Não se tem ideia da duração do vírus – este troço sem vida, mas que insiste em querer apropriar-se e acabar com ela. Não se sabe quanto tempo dura por sobre as superfícies de metal, madeira ou plástico. Há quem lave as compras do mercado enquanto deixa as sacolas plásticas de quarentena, de nove a 15 dias, para não ter de lavar ou jogá-las definitivamente fora. Há, muito especialmente, dúvidas em relação aos ovos. Não exatamente quanto ao seu simples consumo – frito, mexido ou cozido –, tampouco como item a ser sofisticado por receitas da internet, mas quanto à sua correta desinfecção. Estamos imersos em tempos que nos convocam a práticas de excessivo cuidado, medo e limpeza por todos os lados, como se fôssemos enfermeiros ou médicos intensivistas, em constante capacitação para viver em ambientes hospitalares ultra higienizados, mas também como obsessivos, fóbicos e paranoicos tradicionais dos redutos de nossos consultórios clínicos.

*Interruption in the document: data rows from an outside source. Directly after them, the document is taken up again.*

Lemma insert_idx_returns l c w i t1 t2 :
  versions l c w → take (l_size c) (idxs c) = t1 ++ t2 →
  (l_size c < slots)%nat → length (idxs c) = slots → length (idxs w) = slots →
  let x := mk_leaf_entries (t1 ++ i :: t2 ++ drop (Datatypes.S (l_size c)) (idxs w)) (l_size c + 1) in
  (∀ S, returns (insert_idx l i (length t1) : M S _) (with_working l x))
  ∧ versions (switch_consistent (with_working l x)) x c.
Proof.
  intros Hv Ht Hlt Hc Hw x. destruct (install l c w x Hv) as [Hr Hl']. split; [|done]. intros S. unfold insert_idx.
  assert (length t1 + length t2 = l_size c)%nat as Hlen by (rewrite <- length_app, <- Ht, length_take; lia).
  assert (take (length t1) (idxs c) = t1) as Ht1.
  { rewrite <- (take_app_length t1 t2) at 2. rewrite <- Ht, take_take. f_equal. lia. }
  assert (drop (length t1) (take (l_size c) (idxs c)) = t2) as Ht2 by (rewrite Ht; apply drop_app_length).
  returns_step @consistent_returns. returns_step @working_returns. rewrite Ht1, Ht2.
  eapply returns_bind; [apply (returns_copy_at [] (idxs w)); [done|lia]|]. simpl.
  eapply returns_bind; [apply returns_copy_at; [done|rewrite length_drop; simpl; lia]|].
  rewrite (app_assoc t1 [i]), drop_drop.
  eapply returns_bind; [apply returns_copy_at; [rewrite length_app; done|rewrite length_drop; simpl; lia]|].
  rewrite drop_drop, <- (app_assoc t1 [i]). simpl.
  replace (length t1 + 1 + length t2)%nat with (Datatypes.S (l_size c)) by lia. apply Hr.
Qed.
Lemma remove_idx_returns l c w i t1 t2 :
  versions l c w → take (l_size c) (idxs c) = t1 ++ i :: t2 →
  (l_size c ≤ slots)%nat → length (idxs c) = slots → length (idxs w) = slots →
  let x := mk_leaf_entries (t1 ++ t2 ++ i :: drop (l_size c) (idxs w)) (l_size c - 1) in
  (∀ S, returns (remove_idx l (length t1) : M S _) (with_working l x))
  ∧ versions (switch_consistent (with_working l x)) x c.
Proof.
  intros Hv Ht Hlt Hc Hw x. destruct (install l c w x Hv) as [Hr Hl']. split; [|done]. intros S. unfold remove_idx.
  assert (length t1 + 1 + length t2 = l_size c)%nat as Hlen.
  { assert (length (take (l_size c) (idxs c)) = l_size c) as Hl by (rewrite length_take; lia).
    rewrite Ht, length_app in Hl. simpl in Hl. lia. }
  assert (take (length t1) (idxs c) = t1) as Ht1.
  { rewrite <- (take_app_length t1 (i :: t2)) at 2. rewrite <- Ht, take_take. f_equal. lia. }
  assert (drop (length t1 + 1) (take (l_size c) (idxs c)) = t2) as Ht2.
  { rewrite Ht, cons_middle, app_assoc. rewrite drop_app_length'; [done|]. rewrite length_app. done. }
  assert (idxs c !! length t1 = Some i) as Hi.
  { rewrite <- (lookup_take_lt _ (l_size c)) by lia. rewrite Ht. by apply list_lookup_middle. }
  returns_step @consistent_returns. returns_step @working_returns. rewrite Ht1, Ht2.
  eapply returns_bind; [apply (returns_copy_at [] (idxs w)); [done|lia]|]. simpl.
  eapply returns_bind; [apply returns_copy_at; [done|rewrite length_drop; simpl; lia]|].
  returns_step @returns_deref. rewrite (app_assoc t1 t2), drop_drop.
  eapply returns_bind; [apply returns_copy_at; [rewrite length_app; lia|rewrite length_drop; simpl; lia]|].
  rewrite drop_drop, <- (app_assoc t1 t2). simpl.
  replace (length t1 + length t2 + 1)%nat with (l_size c) by lia. apply Hr.
Qed.

(** ** Operations on a leaf *)
Section operations.
Context {S : Type}.

Lemma leaf_insert_old l kvs1 e kvs2 x :
  leaf_ok l (kvs1 ++ e :: kvs2) → (length (kvs1 ++ e :: kvs2) < slots)%nat →
  returns (leaf_insert slots l (e.1, x) : M S _) (l, length kvs1, false).
Proof.
  intros Hl Hlt. unfold leaf_insert. returns_step @leaf_full_returns.
  eapply returns_bind; [apply returns_assert; by rewrite (proj2 (Nat.eqb_neq _ _)) by lia|].
  returns_step @leaf_all_returns. pose proof (lf_sorted _ _ Hl) as Hs.
  rewrite fmap_app in Hs. apply ksorted_app in Hs as (_ & Hs & Hlt').
  simpl in Hs. apply StronglySorted_inv in Hs as [_ He]. cbv zeta. simpl. rewrite lower_bound_spec.
  - rewrite list_lookup_middle by done. rewrite key_eqb_refl. apply returns_ret.
  - intros y Hy. apply Hlt'; [by apply list_elem_of_fmap_2|by apply elem_of_cons; left].
  - intros y [->|Hy]%elem_of_cons; [apply key_irrefl|]. apply key_lt_le.
    eapply Forall_forall in He; [exact He|by apply list_elem_of_fmap_2].
Qed.
(** The entry at the place of a new key has another key. *)
Lemma head_other kvs k :
  (∀ x, x ∈ kvs → key_lt k x.1) → (if kvs !! O is Some e then key_eqb e.1 k else false) = false.
Proof.
  intros Hk. destruct kvs as [|y kvs]; [done|]. simpl. apply key_eqb_ne. intros Heq.
  apply (key_lt_irrefl k). rewrite <- Heq at 2. apply Hk. by apply elem_of_cons; left.
Qed.
(** The leaf after an insertion into the free slot [i], with the indices [t1] before and
    [t2] after it. *)
Definition inserted_leaf l c w entry i t1 t2 : leaf :=
  switch_consistent (with_working (l <| entries := <[i := entry]> (entries l) |>)
    (mk_leaf_entries (t1 ++ i :: t2 ++ drop (Datatypes.S (l_size c)) (idxs w)) (l_size c + 1))).
Lemma leaf_insert_at l kvs1 kvs2 entry c w i t1 t2 :
  leaf_ok l (kvs1 ++ kvs2) → (length (kvs1 ++ kvs2) < slots)%nat →
  (∀ x, x ∈ kvs1 → key_lt x.1 entry.1) → (∀ x, x ∈ kvs2 → key_lt entry.1 x.1) →
  versions l c w → idxs c !! l_size c = Some i → take (l_size c) (idxs c) = t1 ++ t2 → length t1 = length kvs1 →
  returns (leaf_insert slots l entry : M S _) (inserted_leaf l c w entry i t1 t2, length kvs1, true)
  ∧ leaf_ok (inserted_leaf l c w entry i t1 t2) (kvs1 ++ entry :: kvs2).
Proof.
  intros Hl Hlt H1 H2 Hv Hi Ht Hl1. pose proof Hl as [He Hid Hs (c' & w' & Hv' & Hix)].
  destruct (versions_inj _ _ _ _ _ Hv Hv') as [-> ->]. pose proof (lx_size _ _ _ _ Hix) as Hsz. rewrite Hsz in Hi, Ht.
  destruct (free_slot _ _ _ _ Hix Hlt) as (i' & Hi' & Hfree & Hi_lt). rewrite Hi in Hi'. injection Hi' as <-.
  set (l1 := l <| entries := <[i := entry]> (entries l) |>).
  destruct (insert_idx_returns l1 c w i t1 t2) as [Hr Hv2];
    [exact Hv|by rewrite Hsz|lia|by apply Hix|by apply Hix|].
  pose proof (index_insert _ _ _ _ _ entry i t1 t2 He Hix Hlt Hi Ht Hl1) as Hix'.
  assert (leaf_ok (inserted_leaf l c w entry i t1 t2) (kvs1 ++ entry :: kvs2)) as Hok.
  { split; [simpl; by rewrite length_insert|done|by apply ksorted_put|].
    eexists _, _. split; [exact Hv2|]. simpl. rewrite Hsz. exact Hix'. }
  split; [|done].
  unfold leaf_insert. returns_step @leaf_full_returns.
  eapply returns_bind; [apply returns_assert; by rewrite (proj2 (Nat.eqb_neq _ _)) by lia|].
  returns_step @leaf_all_returns. cbv zeta.
  rewrite lower_bound_spec by (done || (intros y Hy; by apply key_lt_le, H2)).
  rewrite lookup_app_r, Nat.sub_diag by lia.
  rewrite head_other by done.
  returns_step @consistent_returns. rewrite Hsz. returns_step @returns_deref.
  eapply returns_bind; [apply returns_assert|].
  { apply forallb_forall. intros j Hj%list_elem_of_In. apply negb_true_iff, Nat.eqb_neq. by intros ->. }
  rewrite He, (proj2 (Nat.ltb_lt _ _) Hi_lt). fold l1.
  eapply returns_bind; [rewrite <- Hl1; apply Hr|]. returns_step @assert_sorted_returns. apply returns_ret.
Qed.
Lemma leaf_insert_new l kvs1 kvs2 entry :
  leaf_ok l (kvs1 ++ kvs2) → (length (kvs1 ++ kvs2) < slots)%nat →
  (∀ x, x ∈ kvs1 → key_lt x.1 entry.1) → (∀ x, x ∈ kvs2 → key_lt entry.1 x.1) →
  ∃ l', returns (leaf_insert slots l entry : M S _) (l', length kvs1, true)
        ∧ leaf_ok l' (kvs1 ++ entry :: kvs2) ∧ prev l' = prev l ∧ next l' = next l.
Proof.
  intros Hl Hlt H1 H2. pose proof Hl as [_ _ _ (c & w & Hv & Hix)].
  destruct (free_slot _ _ _ _ Hix Hlt) as (i & Hi & _). pose proof (lx_size _ _ _ _ Hix) as Hsz.
  destruct (index_cut _ _ _ _ _ Hix) as (t1 & t2 & Ht & Ha1 & _ & _ & _). apply Forall2_length in Ha1.
  rewrite <- Hsz in Hi, Ht.
  destruct (leaf_insert_at l kvs1 kvs2 entry c w i t1 t2) as [Hr Hok]; [done..|].
  by eexists.
Qed.
Lemma leaf_erase_absent l kvs k :
  leaf_ok l kvs → k ∉ kvs.*1 → returns (leaf_erase l k : M S _) (l, O).
Proof.
  intros Hl Hk. unfold leaf_erase. returns_step @assert_sorted_returns.
  returns_step @leaf_find_absent. returns_step @leaf_size_returns. rewrite Nat.eqb_refl. apply returns_ret.
Qed.
(** The leaf after the removal of index [i] from between [t1] and [t2]. *)
Definition erased_leaf l c w i t1 t2 : leaf :=
  switch_consistent (with_working l (mk_leaf_entries (t1 ++ t2 ++ i :: drop (l_size c) (idxs w)) (l_size c - 1))).
Lemma leaf_erase_at l kvs1 e kvs2 c w i t1 t2 :
  leaf_ok l (kvs1 ++ e :: kvs2) →
  versions l c w → take (l_size c) (idxs c) = t1 ++ i :: t2 → length t1 = length kvs1 →
  returns (leaf_erase l e.1 : M S _) (erased_leaf l c w i t1 t2, 1%nat)
  ∧ leaf_ok (erased_leaf l c w i t1 t2) (kvs1 ++ kvs2).
Proof.
  intros Hl Hv Ht Hl1. pose proof (leaf_len _ _ Hl) as Hlen. pose proof Hl as [He Hid Hs (c' & w' & Hv' & Hix)].
  destruct (versions_inj _ _ _ _ _ Hv Hv') as [-> ->]. pose proof (lx_size _ _ _ _ Hix) as Hsz. rewrite Hsz in Ht.
  destruct (remove_idx_returns l c w i t1 t2) as [Hr Hv2]; [exact Hv|by rewrite Hsz|lia|by apply Hix|by apply Hix|].
  pose proof (index_erase _ _ _ _ _ _ i t1 t2 Hix Ht Hl1) as Hix'.
  assert (leaf_ok (erased_leaf l c w i t1 t2) (kvs1 ++ kvs2)) as Hok.
  { split; [done|done| |].
    - rewrite fmap_app in *. apply ksorted_app in Hs as (Hs1 & Hs2 & Hs12).
      simpl in Hs2. apply StronglySorted_inv in Hs2 as [Hs2 _]. apply ksorted_app. split_and!; [done..|].
      intros a b Ha Hb. apply Hs12; [done|by apply elem_of_cons; right].
    - eexists _, _. split; [exact Hv2|]. simpl. rewrite Hsz.
      replace (length (kvs1 ++ e :: kvs2) - 1)%nat with (length (kvs1 ++ kvs2)) by (rewrite !length_app; simpl; lia).
      exact Hix'. }
  split; [|done]. unfold leaf_erase. returns_step @assert_sorted_returns.
  returns_step @leaf_find_there. returns_step @leaf_size_returns.
  rewrite (proj2 (Nat.eqb_neq _ _)) by (rewrite length_app; simpl; lia).
  eapply returns_bind; [rewrite <- Hl1; apply Hr|]. returns_step @assert_sorted_returns. apply returns_ret.
Qed.
Lemma leaf_erase_there l kvs1 e kvs2 :
  leaf_ok l (kvs1 ++ e :: kvs2) →
  ∃ l', returns (leaf_erase l e.1 : M S _) (l', 1%nat)
        ∧ leaf_ok l' (kvs1 ++ kvs2) ∧ prev l' = prev l ∧ next l' = next l.
Proof.
  intros Hl. pose proof Hl as [_ _ _ (c & w & Hv & Hix)]. pose proof (lx_size _ _ _ _ Hix) as Hsz.
  destruct (index_cut _ _ _ _ _ Hix) as (t1 & [|i t2] & Ht & Ha1 & Ha2 & _ & _); [by inversion Ha2|].
  apply Forall2_length in Ha1. rewrite <- Hsz in Ht.
  destruct (leaf_erase_at l kvs1 e kvs2 c w i t1 t2) as [Hr Hok]; [done..|]. by eexists.
Qed.
(** Assigning a value to the entry at a position. *)
Lemma assign_ok l kvs1 e kvs2 c w i x :
  leaf_ok l (kvs1 ++ e :: kvs2) → versions l c w → idxs c !! length kvs1 = Some i →
  leaf_ok (l <| entries := <[i := (e.1, x)]> (entries l) |>) (kvs1 ++ (e.1, x) :: kvs2).
Proof.
  intros [He Hid Hs (c' & w' & Hv' & Hix)] Hv Hi.
  destruct (versions_inj _ _ _ _ _ Hv Hv') as [-> ->].
  split; [simpl; by rewrite length_insert|done|by rewrite fmap_app in *|].
  exists c, w. split; [done|]. simpl.
  assert (length (kvs1 ++ (e.1, x) :: kvs2) = length (kvs1 ++ e :: kvs2)) as Hlen by (rewrite !length_app; done).
  destruct Hix as [H1 H2 H3 H4 H5]. split; rewrite ?Hlen; try done.
  assert (NoDup (take (length (kvs1 ++ e :: kvs2)) (idxs c))) as Hnd.
  { assert (NoDup (seq 0 slots)) as Hnd by apply NoDup_seq. rewrite <- H4 in Hnd. by apply NoDup_app in Hnd as (Hnd & _). }
  apply Forall2_app_inv_r in H5 as (t1 & t2 & Ha1 & Ha2 & Ht). rewrite Ht in Hnd |- *.
  apply Forall2_cons_inv_r in Ha2 as (j & t2' & Hj & Ha2 & ->).
  assert (j = i) as ->.
  { apply Forall2_length in Ha1. assert ((t1 ++ j :: t2') !! length kvs1 = Some j) as Hj' by by apply list_lookup_middle.
    rewrite <- Ht, lookup_take_lt in Hj' by (rewrite length_app; simpl; lia). congruence. }
  apply NoDup_app in Hnd as (_ & Hnd1 & [Hnd2 _]%NoDup_cons).
  apply Forall2_app; [|constructor].
  - eapply Forall2_impl_elem; [exact Ha1|]. intros y z Hy ?. rewrite list_lookup_insert_ne; [done|]. intros ->.
    apply (Hnd1 y Hy). by apply elem_of_cons; left.
  - apply list_lookup_insert_eq. by eapply lookup_lt_Some.
  - eapply Forall2_impl_elem; [exact Ha2|]. intros y z Hy ?. rewrite list_lookup_insert_ne; [done|]. by intros ->.
Qed.
End operations.
End nodes.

Suspiremos. Além do indecidível método para a limpeza das compras, da insegurança quanto à eficácia do uso de máscaras de panos coloridos e temáticos, temos a incógnita sobre estar ou simplesmente se comportar como um constante infectado, num abismo assintomático, sob a correição para entrar e sair de casa e atentar ao metro e meio de distanciamento de qualquer pessoa. Temos também dúvidas em relação aos espaços abertos. Se não há pesquisas cabais que digam quanto tempo dura o perdigoto tóxico em ambientes fechados, também não se encontra pesquisas que afirmem que o vírus borboleteia pelo ar, o que torna atividades, como caminhadas, corridas e passeios de bicicleta ao ar livre, não somente um possível risco social como também o famigerado julgamento de que se trata de mais um bolsominion.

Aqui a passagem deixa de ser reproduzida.